私の手を握ると、歩き出したスカーレット様。なんてお優しい方なのかしら?


「スカーレット様、私の様な者とお友達になって下さり、ありがとうございました」


改めてスカーレット様にお礼を言った。


「何をおっしゃっているのですか?私の方こそ、今まで酷い態度をとってしまい、本当にごめんなさい。こんな私が、王妃になれるのか不安で…」


「そんな!スカーレット様はきっと、素敵な王妃殿下になられますわ。それに王太子殿下からも、随分愛されている様ですし」


本当にスカーレット様が羨ましいわ。でもきっと、スカーレット様がそれだけ魅力的な女性だからだろう。私はどんなに頑張っても、デイビッド様に振り向いてもらえなかったものね…

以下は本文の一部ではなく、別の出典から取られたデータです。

(** * sptp client configuration: defaults, file overlay, CLI overlay, validation

    A shallow embedding of [ptp/sptp/client/config.go] and the properties of
    its configuration resolution: [DefaultConfig], [Config.Validate],
    [ReadConfig], [addrToIPstr] and [PrepareConfig].

    Modelling choices.
    - Go's [int] and [time.Duration] (int64 nanoseconds) are [Z].  The file
      only compares these values and builds constants far below 2^63, so no
      wrap-around is involved.
    - Go strings are [string] (sequences of bytes).
    - [map[string]int] is [gmap string Z].  No map is shared between two
      owners in this file, so maps are stored by value; a nil map and an
      empty map both read as the empty map, which is all the code observes
      ([len] and [range]).
    - [*Config] is a location in a heap of [Config] objects; [nil] is [None].
      Code runs in a state monad over the heap and a trace of the external
      effects (log lines, host lookups, file reads).  A nil or dangling
      dereference is a panic, modelled as [None].
    - A Go result pair [(v, err)] is a pair whose second component is an
      [option error]; [None] is the nil error. *)

From Stdlib Require Import ZArith Lia.
From stdpp Require Import base option list strings gmap fin_maps.

Local Open Scope Z_scope.

(** ** Data *)

(** [time.Duration] and its units, in nanoseconds. *)
Abbreviation Duration := Z (only parsing).
Definition Nanosecond : Duration := 1.
Definition Microsecond : Duration := 1000 * Nanosecond.
Definition Millisecond : Duration := 1000 * Microsecond.
Definition Second : Duration := 1000 * Millisecond.

(** The [error] interface, as far as this file builds and inspects it:
    [New] is an error that only carries a message ([fmt.Errorf] without
    [%w], or an error of a library); [Wrap] is [fmt.Errorf] with a final
    [%w] verb, which keeps the wrapped error. *)
Inductive error : Type :=
  | New (msg : string)
  | Wrap (prefix : string) (inner : error).

(** [err.Error()] *)
Fixpoint Error (e : error) : string :=
  match e with
  | New msg => msg
  | Wrap prefix inner => prefix +:+ Error inner
  end.

Record MeasurementConfig : Type := mkMeasurementConfig {
  PathDelayFilterLength : Z;
  PathDelayFilter : string;
  PathDelayDiscardFilterEnabled : bool;
  PathDelayDiscardBelow : Duration
}.

Record Config : Type := mkConfig {
  Iface : string;
  Timestamping : string;
  MonitoringPort : Z;
  Interval : Duration;
  ExchangeTimeout : Duration;
  DSCP : Z;
  FirstStepThreshold : Duration;
  Servers : gmap string Z;
  Measurement : MeasurementConfig;
  MetricsAggregationWindow : Duration;
  AttemptsTXTS : Z;
  TimeoutTXTS : Duration;
  FreeRunning : bool
}.

(** Field assignments [c.F = v]. *)
Definition set_Iface (v : string) (c : Config) : Config :=
  mkConfig v (Timestamping c) (MonitoringPort c) (Interval c)
    (ExchangeTimeout c) (DSCP c) (FirstStepThreshold c) (Servers c)
    (Measurement c) (MetricsAggregationWindow c) (AttemptsTXTS c)
    (TimeoutTXTS c) (FreeRunning c).

Definition set_MonitoringPort (v : Z) (c : Config) : Config :=
  mkConfig (Iface c) (Timestamping c) v (Interval c)
    (ExchangeTimeout c) (DSCP c) (FirstStepThreshold c) (Servers c)
    (Measurement c) (MetricsAggregationWindow c) (AttemptsTXTS c)
    (TimeoutTXTS c) (FreeRunning c).

Definition set_Interval (v : Duration) (c : Config) : Config :=
  mkConfig (Iface c) (Timestamping c) (MonitoringPort c) v
    (ExchangeTimeout c) (DSCP c) (FirstStepThreshold c) (Servers c)
    (Measurement c) (MetricsAggregationWindow c) (AttemptsTXTS c)
    (TimeoutTXTS c) (FreeRunning c).

Definition set_ExchangeTimeout (v : Duration) (c : Config) : Config :=
  mkConfig (Iface c) (Timestamping c) (MonitoringPort c) (Interval c)
    v (DSCP c) (FirstStepThreshold c) (Servers c)
    (Measurement c) (MetricsAggregationWindow c) (AttemptsTXTS c)
    (TimeoutTXTS c) (FreeRunning c).

Definition set_DSCP (v : Z) (c : Config) : Config :=
  mkConfig (Iface c) (Timestamping c) (MonitoringPort c) (Interval c)
    (ExchangeTimeout c) v (FirstStepThreshold c) (Servers c)
    (Measurement c) (MetricsAggregationWindow c) (AttemptsTXTS c)
    (TimeoutTXTS c) (FreeRunning c).

Definition set_Servers (v : gmap string Z) (c : Config) : Config :=
  mkConfig (Iface c) (Timestamping c) (MonitoringPort c) (Interval c)
    (ExchangeTimeout c) (DSCP c) (FirstStepThreshold c) v
    (Measurement c) (MetricsAggregationWindow c) (AttemptsTXTS c)
    (TimeoutTXTS c) (FreeRunning c).

(** ** What the file takes from outside *)

(** The constants of package [client] that [config.go] uses and another
    file of the package declares.  Their literal values are not in this
    file, so they are parameters. *)
Class Consts : Type := {
  HWTIMESTAMP : string;
  SWTIMESTAMP : string;
  FilterNone : string;
  FilterMean : string;
  FilterMedian : string
}.

(** The standard library, the yaml decoder and the operating system, as
    seen during one call.
    - [quote] is the [%q] verb of [fmt] on a string;
    - [ParseIP s] tells whether [net.ParseIP(s)] is non-nil;
    - [LookupHost], [ReadFile] are [net.LookupHost] and [os.ReadFile];
    - [Unmarshal data c] is [yaml.Unmarshal(data, &p)] for a pointer [p] to
      an object holding [c]: what [p] points to after decoding and the
      error.  The decoder fills the object in place, also when decoding
      fails, and then [p] still points to it: [Some] of the object as
      filled.  For a null document the decoder sets [p] itself to nil and
      reports no error: [None];
    - [rangeOrder m] is the order in which [range] visits the entries of
      the map [m], which Go leaves unspecified: any enumeration of the
      entries. *)
Class Runtime : Type := {
  quote : string → string;
  ParseIP : string → bool;
  LookupHost : string → list string * option error;
  ReadFile : string → string * option error;
  Unmarshal : string → Config → option Config * option error;
  rangeOrder : gmap string Z → list (string * Z);
  rangeOrder_perm : ∀ m, rangeOrder m ≡ₚ map_to_list m
}.
Lemma list_meta_path_clean session endpoint cache_id :
  Forall (fun c => path_char c = true) (list_url session endpoint) /\
  Forall (fun c => path_char c = true) (meta_url cache_id) /\
  length (list_url session endpoint) < MAX_URL_LEN /\
  length (meta_url cache_id) < MAX_URL_LEN.
Proof.
  pose proof MAX_URL_LEN_val as Hcap.
  pose proof (url_encode_length session). pose proof (url_encode_length endpoint).
  pose proof (url_encode_length cache_id).
  rewrite list_url_spec, meta_url_spec. repeat split.
  - repeat (apply Forall_app; split);
      first [apply url_encode_path_chars | apply literal_path_chars; reflexivity].
  - repeat (apply Forall_app; split);
      first [apply url_encode_path_chars | apply literal_path_chars; reflexivity].
  - rewrite !length_app.
    change (length (B "/sidecar/cache/list?session=")) with 28.
    change (length (B "&endpoint=")) with 10. unfold ENC_SZ in *. lia.
  - rewrite !length_app.
    change (length (B "/sidecar/cache/meta?cache=")) with 26. unfold ENC_SZ in *. lia.
Qed.

(** Apart from [slice], a run of [main] that reaches [http_get] does so
    with the path of [list] or of [meta]. *)
Lemma main_cases_encoded e argv r :
  main e argv = Some r ->
  strcmp_eq (command argv) (B "slice") = false ->
  (exists msg, r = failure msg []) \/
  exists port path token,
    http_get (nw e) port path token = Some r /\
    ((exists session endpoint, path = list_url session endpoint) \/
     (exists cache_id, path = meta_url cache_id)).
Proof.
  unfold main. fold (command argv). intros Hrun Hns. revert Hrun.
  destruct (length argv <? 2); [intros [= <-]; left; eauto|].
  destruct (find_codeplane_dir (fs e) (os_cwd e) MAX_PATH_LEN) as [cpl_dir|];
    [|intros [= <-]; left; eauto].
  destruct (strcmp_eq (command argv) (B "list")).
  { destruct (find_arg argv (B "--session")) as [session|];
      [|intros [= <-]; left; eauto].
    destruct (find_arg argv (B "--endpoint")) as [endpoint|];
      [|intros [= <-]; left; eauto].
    intros Hrun. right. do 3 eexists. split; [exact Hrun|]. left. eauto. }
  rewrite Hns.
  destruct (strcmp_eq (command argv) (B "meta")); [|intros [= <-]; left; eauto].
  destruct (find_arg argv (B "--cache")) as [cache_id|];
    [|intros [= <-]; left; eauto].
  intros Hrun. right. do 3 eexists. split; [exact Hrun|]. right. eauto.
Qed.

「アンジュ様、そんな悲しそうなお顔をされて、どうされたのですか?大丈夫ですわ、これからは私が、アンジュ様を守りますから。さあ、参りましょう」


スカーレット様に手を引かれ、教室へとやって来た。


「皆様、おはようございます」


いつもの様に挨拶をする。でも、相変わらず誰も挨拶をしてくれない。ただ…


「皆様、アンジュ様がご挨拶をなさったのですよ。挨拶は貴族の基本です。そんな事も出来ないのですか?」


すかさずスカーレット様が、他の生徒たちに注意している。


「…おはようございます…」


ぽつりぽつりと、挨拶をしてくれるクラスメイト達。その時だった。


「ちょっとあなた、一体どうやってスカーレット様に取り入ったの?手に包帯まで巻いて。もしかして、スカーレット様を脅して、仲良くなったの?」


やって来たのは、留学1日目の時に、私に文句を言ってきた令嬢だ。


「マリン様、なんて事をおっしゃるの?アンジュ様は昨日、私が見つけた雛鳥を守るために、大きな鳥に襲われて怪我をしたのです。その後も危険を顧みず、木に登って雛鳥を巣に帰してくれたのですよ。アンジュ様は私の大切な友人です。彼女の事を悪く言うのはおやめください」


スカーレット様がすかさず私と令嬢の間に入ってくれた。


「スカーレット様、この女に騙されているのです。それならどうして、こんな時期に留学なんてして来たのですか?おかしいでしょう」


令嬢が叫ぶ。皆が一斉に私の方を振り向いた。


「それは…」


困った顔のスカーレット様。


「私がこの時期に留学したのは、大好きだった男性を忘れるためです。私にはずっと思いを寄せていた幼馴染がおりました。でも…彼は、別の令嬢と恋仲になり、その女性と婚約を結ぶと聞いて…彼を忘れるために、この地にやって来ました。自国にいたら、どうしても彼と顔を合わせてしまいますので…」


私に対するクラスメイトの評価は、既に最低だろう。ならば別に、この地に来た理由を隠す必要は無いと思ったのだ。


「アンジュ様…その様なお話しを皆の前で…」


「いいのです。本当の事を話した方が、皆様も納得してくださるでしょうし」


心配そうにこちらを見つめているスカーレット様に笑顔で答えた。


「で…でも、好きな殿方を忘れるためだけに、わざわざ留学をするだなんて…もしかして、相手の令嬢に酷い事をしたとか…」


「マリン様、アンジュ様の話を聞いて、よくもそんな酷い事を言えますね。アンジュ様は留学して来てから、ずっと謙虚でしたわ。それなのに私たちは、途中から留学してきたという理由だけで、アンジュ様を無視し傷つけたのです。ただでさえ傷心のアンジュ様の心に、塩を塗ったのは私達ですわ。アンジュ様、本当にごめんなさい」


そう言ってスカーレット様が頭を下げて来たのだ。


「どうか頭をお上げください。本当に私は大丈夫ですから。それにスカーレット様には感謝しているのです。こんな私と、お友達になって下さって…」


「アンジュ様…」


「でも…」


まだ令嬢が何か言おうとしている時だった。


「アンジュ嬢の事は、我が王族も調査させてもらったよ。確かに彼女は、カリオス王国で何か問題を起こしたという事実はなかったよ」


私達の元にやって来たのは、王太子殿下だ。


「アンジュ嬢、僕からも謝罪させてくれ。他国の留学生でもある君に、初日から酷い態度をとってしまった事を。本当に申し訳なかった」


そう言って王太子殿下が頭を下げたのだ。


「どうか頭をお上げください。私は本当に大丈夫ですので」


必死にそう伝えた。まさか他国の王太子殿下に頭を下げられるだなんて…


ただ、その姿を見たクラスメイト達が


「あの…アンジュ様、酷い態度をとってごめんなさい。これからは、私達とも仲良くしてくださるかしら?」


「私ともどうかお願いします」


「俺も」


次々とクラスメイト達が、私と仲良くしてくれると言ってくれたのだ。それが嬉しくてたまらない。


「皆様、ありがとうございます。どうかよろしくお願いいたします」


この1ヶ月、本当に辛かった。でも…もうそんな日々もこれで終わる。そう思ったら嬉しくて、涙を流しながら何度も頭を下げたのだった。